Saturday, October 06, 2012

a little fiction




Stitches in Time
   ~ Ralph Murre

It, too, is called a thimble; this heavy galvanized fitting I splice into three-strand hawser on deck.  Outbound tug Maria.  My old man at the helm.

But the notion of “thimble” takes me back to that other sort, silvery there on the third finger of her arthritic hand.  Grandma Maria.  Seems it’s always been there, protecting that fingertip from the little stabs she knew were coming, leaving the rest of her bare to the unforeseen wounds that would come.  There was the thimble as she pushed and pulled needle and thread, stitch on stitch, as depression flour sacks became dresses, as a spare blanket became a suit.  Stitch on stitch, still, as my christening gown was shaped.  White on white, as a tiny row of sailing boats was embroidered upon it. Rising infant to be bestowed beneath crosses of cathedral’s spires on the high hill.  And her father before her, sewing stitch on stitch, white on white, patching sails blown out ‘round The Horn, stitch on everlasting stitch, triangle needle and leather palm, from Roaring Forties to Tropic Trades, and more than once, stitching a shroud: a benediction, a blessing. Fallen sailor to be bestowed beneath crosses of brigantine’s rig on the high sea.  Aroma of pine tar, beeswax, mutton tallow.  A very old man, long at anchor, calls out “Daughter, bring me rum.”  She looks up from her sewing and agrees, “A thimbleful, Father,” as an ocean of time slides by, sewn with a meridian of stitches.

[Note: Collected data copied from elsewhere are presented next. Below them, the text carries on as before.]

(* ===== verification/Agent.v ===== *)
(** * The agent (crates/agent/src/main.rs)

    A client of one node: it scans a workspace, plans commands (with a language model
    if one is configured, by the layout of the files otherwise), submits the project
    over the node's socket, polls for the result, and reports it.  It is a tree of
    calls on the operating system ([Effects]).  Numbers of seconds and files are
    those of the source. *)

From S2P Require Import Prelude CoreTypes Interfaces Text Json Effects FileSys.

Definition MAX_FILES : nat := 200.
Definition MAX_DEPTH : nat := 3.

Record RunArgs := mkRunArgs {
  workspace : string;
  socket : string;
  goal : option string;
  target_node : option string;
  max_attempts : N;
  json : bool;
  dry_run : bool;
}.
Record WorkspaceInfo := mkWorkspaceInfo { ws_root : string; ws_files : list string }.
Record Plan := mkPlan { build_cmd : list string; run_cmd : list string; work_dir : string }.

(** ** The calls *)

Record CurlOutput := mkCurlOutput { curl_success : bool; curl_stdout : bytes; curl_stderr : bytes }.

(** [EnvVar] is [env::var(..).ok()]; an entry of [ReadDir] is its name or the error
    of reading it; [FileMode] is the mode of the file's metadata. *)
Inductive AgentCall : Type → Type :=
| EnvVar (key : string) : AgentCall (option string)
| Canonicalize (path : string) : AgentCall (result string string)
| IsDir (path : string) : AgentCall bool
| ReadDir (path : string) : AgentCall (result string (list (result string string)))
| ReadToString (path : string) : AgentCall (result string string)
| FileMode (path : string) : AgentCall (option N)
| RunCurl (args : list string) : AgentCall (result string CurlOutput)
| NewUuid : AgentCall Uuid
| Connect (path : string) : AgentCall (result string unit)
| WriteAll (payload : string) : AgentCall (result string unit)
| Flush : AgentCall (result string unit)
| ReadLine : AgentCall (result string string)
| Sleep (millis : N) : AgentCall unit
| Stdout (text : string) : AgentCall unit
| Stderr (text : string) : AgentCall unit.

Abbreviation agent := (prog AgentCall).

(** [to_string_lossy] and [display] of a path. *)
Definition lossy (s : string) : string := from_utf8_lossy (as_bytes s).

(** ** The workspace *)

(** [Path::strip_prefix], of paths below an absolute one. *)
Definition path_components (p : string) : list string :=
  (if is_absolute p then ["/"] else []) ++ filter (λ c, c ≠ "" ∧ c ≠ ".") (split_slash p).
Fixpoint strip_components (r p : list string) : option (list string) :=
  match r, p with
  | [], _ => Some p
  | a :: r, b :: p => if decide (a = b) then strip_components r p else None
  | _ :: _, [] => None
  end.
Definition strip_prefix_path (root p : string) : option string :=
  String.concat "/" <$> strip_components (path_components root) (path_components p).

Definition skipped (name : string) : bool :=
  bool_decide (name = ".git" ∨ name = "target" ∨ name = "node_modules").

(** [room] is [MAX_DEPTH + 1] less the depth: at 0 the depth exceeds [MAX_DEPTH]. *)
Fixpoint walk (room : nat) (root dir : string) (out : list string) : agent (list string) :=
  match room with
  | 0 => mret out
  | S room =>
      if MAX_FILES <=? length out then mret out
      else
        entries ← context (fmt ["read_dir "; lossy dir]) (io (ReadDir dir));
        pfold (λ out entry,
          name ← of_result entry;
          let path := join dir name in
          if skipped (lossy name) then mret out
          else
            d ← call (IsDir path);
            if d : bool then walk room root path out
            else mret (match strip_prefix_path root path with
                       | Some rel => out ++ [lossy rel]
                       | None => out
                       end)) out entries
  end.

Definition scan_workspace (root : string) : agent WorkspaceInfo :=
  files ← walk (MAX_DEPTH + 1) root root [];
  mret (mkWorkspaceInfo root (sort_by (λ f, f) files)).

Definition has (info : WorkspaceInfo) (name : string) : bool :=
  existsb (λ f, bool_decide (f = name) || ends_with ("/" +:+ name) f) (ws_files info).
Definition first_with_ext (info : WorkspaceInfo) (ext : string) : option string :=
  head (filter (λ f, ends_with ext f = true) (ws_files info)).

(** ** The planner *)

Definition dq : string := String "034"%char EmptyString.

Definition MIRRORS : list string :=
  ["https://mirrors.tuna.tsinghua.edu.cn/debian"; "https://mirrors.ustc.edu.cn/debian";
   "https://mirrors.aliyun.com/debian"; "http://deb.debian.org/debian"].

Definition apt_mirror_setup : string :=
  fmt ["MIRROR=''; for m in "; String.concat " " MIRRORS; "; do
             if curl -sf -o /dev/null --max-time 8 "; dq; "$m/dists/stable/Release"; dq; " \
             || curl -sf -o /dev/null --max-time 8 "; dq; "$m/dists/trixie/Release"; dq; "; then MIRROR=";
       dq; "$m"; dq; "; break; fi
           done
           if [ -n "; dq; "$MIRROR"; dq; " ]; then
             for f in /etc/apt/sources.list /etc/apt/sources.list.d/*.sources; do
               [ -f "; dq; "$f"; dq; " ] || continue
               sed -i.bak -E "; dq;
       "s#https?://(deb|security|ftp)\.debian\.org/debian(-security)?#$MIRROR#g"; dq; " "; dq; "$f"; dq;
       " && rm -f "; dq; "$f.bak"; dq; "
             done
             echo "; dq; "apt mirror: $MIRROR"; dq; "
           else
             echo "; dq; "apt mirror: candidates unreachable, keeping the image default"; dq; "
           fi"].

Definition APT : string := "DEBIAN_FRONTEND=noninteractive apt-get".
Definition NO_DEB_SRC : string := "-o Acquire::IndexTargets::deb-src::DefaultEnabled=false".
Definition apt_locks : string :=
  "rm -f /var/lib/apt/lists/lock /var/lib/dpkg/lock /var/lib/dpkg/lock-frontend".
Definition apt_update : string := fmt [APT; " "; NO_DEB_SRC; " update -qq || true"].

Definition ensure_tool (pkg : string) : string :=
  fmt ["(command -v "; pkg; " >/dev/null 2>&1 || (
  "; apt_mirror_setup; "
  "; apt_locks; "
  set -- /var/lib/apt/lists/*Packages*
  if [ ! -e "; dq; "$1"; dq; " ]; then "; apt_update; "; fi
  "; APT; " install -y -qq "; pkg; " || (
    "; apt_locks; "
    "; apt_update; "
    "; APT; " install -y -qq "; pkg; "
  )
))"].

Definition heuristic_plan (info : WorkspaceInfo) : Plan :=
  let work := "/root/project" in
  let top_cs := filter (λ f, contains_char "/"%char f = false ∧ ends_with ".c" f = true) (ws_files info) in
  if has info "Cargo.toml" then
    mkPlan [fmt [ensure_tool "cargo"; " && cargo build --release"]] ["cargo run --release"] work
  else match top_cs with
  | [cfile] => mkPlan [fmt [ensure_tool "gcc"; " && gcc "; cfile; " -o app"]] ["./app"] work
  | _ =>
      if has info "Makefile" then mkPlan [fmt [ensure_tool "make"; " && make"]] ["./app"] work
      else match first_with_ext info ".py" with
      | Some py => mkPlan [] [fmt [ensure_tool "python3"; " && python3 "; py]] work
      | None =>
          if has info "package.json" then
            mkPlan [fmt [ensure_tool "npm"; " && npm install"]] ["node index.js"] work
          else mkPlan [] ["ls -la"] work
      end
  end.

(** ** The settings of the language model *)

Record LlmConfig := mkLlmConfig { base_url : string; api_key : string; model : string }.

Definition config_path : agent string :=
  p ← call (EnvVar "EO_AGENT_CONFIG");
  match p with
  | Some (String _ _ as p) => mret p
  | _ =>
      home ← call (EnvVar "HOME");
      mret (join (default "." home) ".config/eo-agent/config.env")
  end.

(** [{:o}] of a number below 512. *)
Definition octal (n : N) : string :=
  let d k := dec (n / 8 ^ k mod 8) in
  if (n <? 8)%N then d 0%N else if (n <? 64)%N then d 1%N +:+ d 0%N else d 2%N +:+ d 1%N +:+ d 0%N.

Definition warn_if_public (path : string) : agent unit :=
  mode ← call (FileMode path);
  match mode with
  | Some mode =>
      if decide (N.land mode 63 = 0%N) then mret tt
      else call (Stderr (fmt ["[eo-agent] warning: "; lossy path; " is readable by others (mode ";
                              octal (N.land mode 511); "); run: chmod 600 "; lossy path]))
  | None => mret tt
  end.

(** One line of the file. *)
Definition config_line (map : gmap string string) (line : string) : gmap string string :=
  let line := trim line in
  if decide (line = "") then map
  else if starts_with "#" line then map
  else match split_once "="%char line with
       | Some (k, v) => <[trim k := trim_matches "034"%char (trim v)]> map
       | None => map
       end.
Definition config_map (content : string) : gmap string string := foldl config_line ∅ (lines content).

Definition read_config_file : agent (gmap string string) :=
  path ← config_path;
  content ← call (ReadToString path);
  match content with
  | Err _ => mret ∅
  | Ok content => _ ← warn_if_public path; mret (config_map content)
  end.

Definition nonempty (v : option string) : option string :=
  match v with Some (String _ _) => v | _ => None end.

Fixpoint pick_env (keys : list string) : agent (option string) :=
  match keys with
  | [] => mret None
  | k :: ks =>
      v ← call (EnvVar k);
      match nonempty v with Some v => mret (Some v) | None => pick_env ks end
  end.
Fixpoint pick_file (file : gmap string string) (keys : list string) : option string :=
  match keys with
  | [] => None
  | k :: ks => match nonempty (file !! k) with Some v => Some v | None => pick_file file ks end
  end.
Definition pick (file : gmap string string) (key : string) (aliases : list string) : agent (option string) :=
  v ← pick_env (key :: aliases);
  match v with Some v => mret (Some v) | None => mret (pick_file file (key :: aliases)) end.

Definition llm_config : agent (option LlmConfig) :=
  file ← read_config_file;
  base_url ← pick file "EO_LLM_BASE_URL" ["OPENAI_BASE_URL"];
  match base_url with
  | None => mret None
  | Some base_url =>
      api_key ← pick file "EO_LLM_API_KEY" ["OPENAI_API_KEY"];
      model ← pick file "EO_LLM_MODEL" ["OPENAI_MODEL"];
      mret (Some (mkLlmConfig base_url (default "" api_key) (default "gpt-4o-mini" model)))
  end.

Definition llm_enabled : agent bool := c ← llm_config; mret (bool_decide (is_Some c)).

(** ** The client of the node and of the language model

    [debug_text] is the derived [Debug] text of a list of commands. *)

Section agent.
Context `{JsonText, UuidText, Base64, DebugText (list string)}.

Definition chat_body (cfg : LlmConfig) (system user : string) : string :=
  json_text (json_object [("model", JString (model cfg)); ("temperature", JNumber 0);
    ("messages", json_array [
       json_object [("role", JString "system"); ("content", JString system)];
       json_object [("role", JString "user"); ("content", JString user)]])]).

Definition curl_args (cfg : LlmConfig) (body : string) : list string :=
  ["-sS"; "-X"; "POST"; trim_end_matches "/"%char (base_url cfg) +:+ "/chat/completions";
   "-H"; "Content-Type: application/json"] ++
  (if decide (api_key cfg = "") then [] else ["-H"; "Authorization: Bearer " +:+ api_key cfg]) ++
  ["-d"; body].

Definition llm_chat (system user : string) : agent string :=
  cfg ← llm_config;
  match cfg with
  | None => fail "LLM not configured (set EO_LLM_BASE_URL or use a config file)"
  | Some cfg =>
      out ← context "failed to run curl" (io (RunCurl (curl_args cfg (chat_body cfg system user))));
      if negb (curl_success out) then fail ("curl failed: " +:+ from_utf8_lossy (curl_stderr out))
      else
        v ← context "LLM response not JSON"
              (of_result (json_parse (String.string_of_list_byte (curl_stdout out))));
        of_result (ok_or "LLM response missing content"
          (as_str (json_member "content" (json_member "message" (json_index 0 (json_member "choices" v))))))
  end.

Definition expand_tilde (p : string) : agent string :=
  match strip_prefix "~/" p with
  | Some rest =>
      home ← call (EnvVar "HOME");
      match home with Some home => mret (fmt [home; "/"; rest]) | None => mret p end
  | None => mret p
  end.

Definition rpc_payload (method : string) (params : JsonValue) (id : Uuid) : string :=
  json_text (json_object [("jsonrpc", JString "2.0"); ("method", JString method); ("params", params);
                          ("id", JString (uuid_to_string id))]) +:+ nl.

(** What a response line says. *)
Definition rpc_result (method line : string) : result string JsonValue :=
  match json_parse (trim line) with
  | Err _ => Err "invalid RPC response"
  | Ok v =>
      match json_get "error" v with
      | Some err => Err (fmt ["RPC "; method; " failed: "; json_text err])
      | None => Ok (default JNull (json_get "result" v))
      end
  end.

The faithful Maria rises to meet the oncoming swell. Settles. Rises again. 

Monday, September 05, 2011

Workers? Are there still workers?

In Labor


So, you’re still working, but they let you off for Labor Day, like the 4th, like Memorial day, and you have a coupla beers and you char something on the Weber, maybe listen to a ballgame, your team still in the cellar. Your cousin Jimmy comes over with his face-lifted tit-lifted wife and the Gameboy twins.
He drives a new Infiniti. It's gray. Nobody talks about labor except that of delivering the twins and there's some talk of her working on her tan. Your dad was in the strike of '52. Also the big one in '56. All summer.
You pick some tomatoes and corn from the garden. Get salt and pepper. They talk about the food at Aquavit and Blu. Your grandpa rode the rails in '35 and '36, stole chickens. They have to go. Country Day School starts tomorrow. Your grandma was in labor in the back of a Ford in '38. There's a union man talking in the park just a block away. Nobody listening. A skateboard goes by. The plant will close in 3 weeks. You fall asleep in a plastic chair from China, juice of summer harvest on your chin, a few clouds gathering.